INSTRUCTIONS FOR THE TASK: Would you please transcribe, exactly as written, the lines of the entries below starting at the one that holds "dragOffset : nat -> option Vec" and ending at the one that holds "meets the plane [z = 0], if any. *)", both included?

START MATERIAL PROVIDED

Definition pairStep (colorTransfer : bool) (i j : nat) (bs : list Body)
  : option (list Body) :=
  match nth_error bs i, nth_error bs j with
  | Some a, Some b =>
      match collidePair colorTransfer a b with
      | None => None
      | Some (a', b') => Some (setNth j b' (setNth i a' bs))
      end
  | _, _ => Some bs
  end.

(** The inner loop over [j] for a fixed [i], then the outer loop over [i]. *)
Fixpoint innerLoop (colorTransfer : bool) (i : nat) (js : list nat) (bs : list Body)
  : option (list Body) :=
  match js with
  | [] => Some bs
  | j :: rest =>
      match pairStep colorTransfer i j bs with
      | None => None
      | Some bs' => innerLoop colorTransfer i rest bs'
      end
  end.

Fixpoint outerLoop (colorTransfer : bool) (n : nat) (idxs : list nat) (bs : list Body)
  : option (list Body) :=
  match idxs with
  | [] => Some bs
  | i :: rest =>
      match innerLoop colorTransfer i (seq (S i) (n - S i)) bs with
      | None => None
      | Some bs' => outerLoop colorTransfer n rest bs'
      end
  end.

Definition collideAll (colorTransfer : bool) (bs : list Body) : option (list Body) :=
  outerLoop colorTransfer (length bs) (seq 0 (length bs)) bs.

(** The test of the closing scan: [true] when [body] sets [anyMoving]. *)
Definition stillMoving (body : Body) : bool :=
  let linearEps := 0.02 in
  let angularEps := 0.4 in
  if isDragged body then true
  else
    let speed := hypot (vx (velocity body)) (vy (velocity body)) in
    let angSpeed := Rabs (angularVelocity body) in
    (speed >? linearEps) || (angSpeed >? angularEps).

(** [updatePhysics(dt)]; [None] when the step is cut short by the
    TypeError of [collidePair]. *)
Definition updatePhysics (dt : R) (w : World) : option World :=
  if negb (physicsEnabled w) then Some w
  else
    let moved := map (moveBody dt (worldBoundsX w) (worldBoundsY w)) (bodies w) in
    match collideAll (colorTransferEnabled w) moved with
    | None => None
    | Some bs =>
        let w1 := setBodies w bs in
        let anyMoving := existsb stillMoving bs in
        if negb anyMoving then Some (setPhysicsEnabled false w1) else Some w1
    end.

(* ------------------------------------------------------------------ *)
(** ** Runs of the generator and of the simulation *)

(** The captured variable [h] after [n] calls of the closure. *)
Definition rngSkip (n : nat) (h : Z) : Z :=
  Nat.iter n (fun s => snd (Rng.mulberry32 s)) h.

(** [n] calls of [updatePhysics(dt)] in a row; [None] as soon as one of them
    throws. *)
Fixpoint run (n : nat) (dt : R) (w : World) : option World :=
  match n with
  | O => Some w
  | S k =>
      match updatePhysics dt w with
      | None => None
      | Some w' => run k dt w'
      end
  end.

(* ------------------------------------------------------------------ *)
(** ** The buttons *)

(** The click handler of the colour button: the flag is flipped (the rest
    of the handler restyles the button). *)
Definition onColorClick (w : World) : World :=
  mkWorld (bodies w) (physicsEnabled w) (nextBodyId w) (negb (colorTransferEnabled w))
    (worldBoundsX w) (worldBoundsY w) (sceneRef w).

(** [applyPlayImpulse]: [random k] is the Number returned by the [k]-th
    call of [Math.random] from now on; the state threaded through the loop is
    the number of calls made. *)
Definition playKick (random : nat -> R) (body : Body) (k : nat) : Body * nat :=
  if isDragged body then (body, k)
  else
    let angle := random k * PI * 2 in
    let baseSpeed := 0.8 + random (S k) * 1.2 in
    let speedScale := speedScaleOr1 body in
    let speedVal := baseSpeed * speedScale in
    let b1 := setVelocity body (mkVec (cos angle * speedVal) (sin angle * speedVal)) in
    if spins (shapeType b1) then
      let spinBase := 0.6 in
      (setAngularVelocity b1 ((random (S (S k)) - 0.5) * spinBase * speedScale), S (S (S k)))
    else (b1, S (S k)).

Fixpoint playKicks (random : nat -> R) (bs : list Body) (k : nat) : list Body * nat :=
  match bs with
  | [] => ([], k)
  | b :: rest =>
      let '(b', k1) := playKick random b k in
      let '(rest', k2) := playKicks random rest k1 in
      (b' :: rest', k2)
  end.

Definition applyPlayImpulse (random : nat -> R) (w : World) : World :=
  setBodies w (fst (playKicks random (bodies w) O)).

(** The click handler of the Play button. *)
Definition onPlayClick (random : nat -> R) (w : World) : World :=
  let willEnable := negb (physicsEnabled w) in
  let w1 := setPhysicsEnabled willEnable w in
  if willEnable then applyPlayImpulse random w1 else w1.

(* ------------------------------------------------------------------ *)
(** ** Dragging with the pointer *)

Definition setDragged (b : Body) (d : bool) : Body :=
  mkBody (id b) (posX b) (posY b) (rotZ b) (localVerts b) (boundingRadius b)
    (contactRadius b) (mass b) (invMass b) (velocity b) (angularVelocity b)
    (shapeType b) (colorIndex b) (isMagnetAnchored b) d (speedScale b).

(** [clampBodyToWorld]: each coordinate is brought into the interval the
    bounding circle leaves free; [body.boundingRadius || 0] is the radius
    itself. *)
Definition clampBodyToWorld (w : World) (body : Body) : Body :=
  let r := boundingRadius body in
  let x := Rmax (- worldBoundsX w + r) (Rmin (worldBoundsX w - r) (posX body)) in
  let y := Rmax (- worldBoundsY w + r) (Rmin (worldBoundsY w - r) (posY body)) in
  setPos body x y.

(** The variables [draggedBody] and [lastDragPos] of [createScene] and the
    property [_dragOffset] of the bodies.  A body is named by its index in
    [bodies], which no pointer handler and no simulation step changes; a
    rebuild of the composition while a drag is in progress is not covered. *)
Record Drag : Type := mkDrag {
  draggedBody : option nat;
  lastDragPos : option Vec;
  dragOffset : nat -> option Vec
}.

Definition noDrag : Drag := mkDrag None None (fun _ => None).

(** What the handlers obtain from the event through the raycaster: the body
    under the pointer, if any ([pickBodyAt]), and the point where the ray
    meets the plane [z = 0], if any. *)
Record PointerEvent : Type := mkPointerEvent {
  picked : option nat;
  planePoint : option Vec
}.

Definition onPointerDown (ev : PointerEvent) (d : Drag) (w : World) : Drag * World :=
  match picked ev with
  | None => (d, w)
  | Some k =>
      match nth_error (bodies w) k with
      | None => (d, w)
      | Some body =>
          let b1 := setAngularVelocity (setVelocity (setDragged body true) (mkVec 0 0)) 0 in
          let w1 := setBodies w (setNth k b1 (bodies w)) in
          match planePoint ev with
          | Some p =>
              let offset := mkVec (vx p - posX b1) (vy p - posY b1) in
              (mkDrag (Some k) (Some p)
                 (fun i => if (i =? k)%nat then Some offset else dragOffset d i), w1)
          | None => (mkDrag (Some k) (lastDragPos d) (dragOffset d), w1)
          end
      end
  end.

(** The velocity [onPointerMove] gives the dragged body: twice the
    displacement since the last pointer position, capped at
    [maxDragSpeed]. *)
Definition dragVelocity (newPos lastPos : Vec) : Vec :=
  let dx := vx newPos - vx lastPos in
  let dy := vy newPos - vy lastPos in
  let dragScale := 2 in
  let vx0 := dx * dragScale in
  let vy0 := dy * dragScale in
  let maxDragSpeed := 3.5 in
  let len := hypot vx0 vy0 in
  if (len >? maxDragSpeed) && (len >? 0) then
    let k := maxDragSpeed / len in
    mkVec (vx0 * k) (vy0 * k)
  else mkVec vx0 vy0.

Definition onPointerMove (ev : PointerEvent) (d : Drag) (w : World) : Drag * World :=
  match draggedBody d with
  | None => (d, w)
  | Some k =>
      match planePoint ev, nth_error (bodies w) k with
      | Some p, Some body =>
          let offset := match dragOffset d k with Some o => o | None => mkVec 0 0 end in
          let newPos := mkVec (vx p - vx offset) (vy p - vy offset) in
          let b1 :=
            match lastDragPos d with
            | Some l => setVelocity body (dragVelocity newPos l)
            | None => body
            end in
          let b2 := clampBodyToWorld w (setPos b1 (vx newPos) (vy newPos)) in
          (mkDrag (Some k) (Some newPos) (dragOffset d),
           setBodies w (setNth k b2 (bodies w)))
      | _, _ => (d, w)
      end
  end.

Definition endDrag (d : Drag) (w : World) : Drag * World :=
  match draggedBody d with
  | None => (d, w)
  | Some k =>
      match nth_error (bodies w) k with
      | Some body =>
          (mkDrag None None (fun i => if (i =? k)%nat then None else dragOffset d i),
           setBodies w (setNth k (setDragged body false) (bodies w)))
      | None => (d, w)
      end
  end.

(* ------------------------------------------------------------------ *)
(** ** The animation loop *)

(** The variables [lastTime] and [accumulator] of [createScene]. *)
Record Clock : Type := mkClock {
  lastTime : option R;
  accumulator : R
}.

Definition initialClock : Clock := mkClock None 0.

(** How a loop run with a bound on its iterations ends: normally, by the
    exception of [updatePhysics], or with the bound used up. *)
Inductive Outcome (A : Type) : Type :=
| Done (a : A)
| Thrown
| OutOfFuel.

Arguments Done {A} a.
Arguments Thrown {A}.
Arguments OutOfFuel {A}.

(** [while (accumulator >= fixedStep) { updatePhysics(fixedStep);
    accumulator -= fixedStep; }], for at most [fuel] iterations. *)
Fixpoint stepLoop (fuel : nat) (acc : R) (w : World) : Outcome (R * World) :=
  if acc >=? fixedStep then
    match fuel with
    | O => OutOfFuel
    | S fuel' =>
        match updatePhysics fixedStep w with
        | None => Thrown
        | Some w' => stepLoop fuel' (acc - fixedStep) w'
        end
    end
  else Done (acc, w).

(** A number of iterations after which the loop has ended. *)
Definition frameFuel (acc : R) : nat := Z.to_nat (floor (acc / fixedStep)).

(** [animate(time)] up to the call of the renderer; [time] is in
    milliseconds. *)
Definition animate (time : R) (c : Clock) (w : World) : Outcome (Clock * World) :=
  let last := match lastTime c with None => time | Some l => l end in
  let dt := Rmin ((time - last) / 1000) 0.05 in
  let acc := accumulator c + dt in
  match stepLoop (frameFuel acc) acc w with
  | Done (acc', w') => Done (mkClock (Some time) acc', w')
  | Thrown => Thrown
  | OutOfFuel => OutOfFuel
  end.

END MATERIAL PROVIDED

THE COMPLETED TASK:
  dragOffset : nat -> option Vec
}.

Definition noDrag : Drag := mkDrag None None (fun _ => None).

(** What the handlers obtain from the event through the raycaster: the body
    under the pointer, if any ([pickBodyAt]), and the point where the ray
    meets the plane [z = 0], if any. *)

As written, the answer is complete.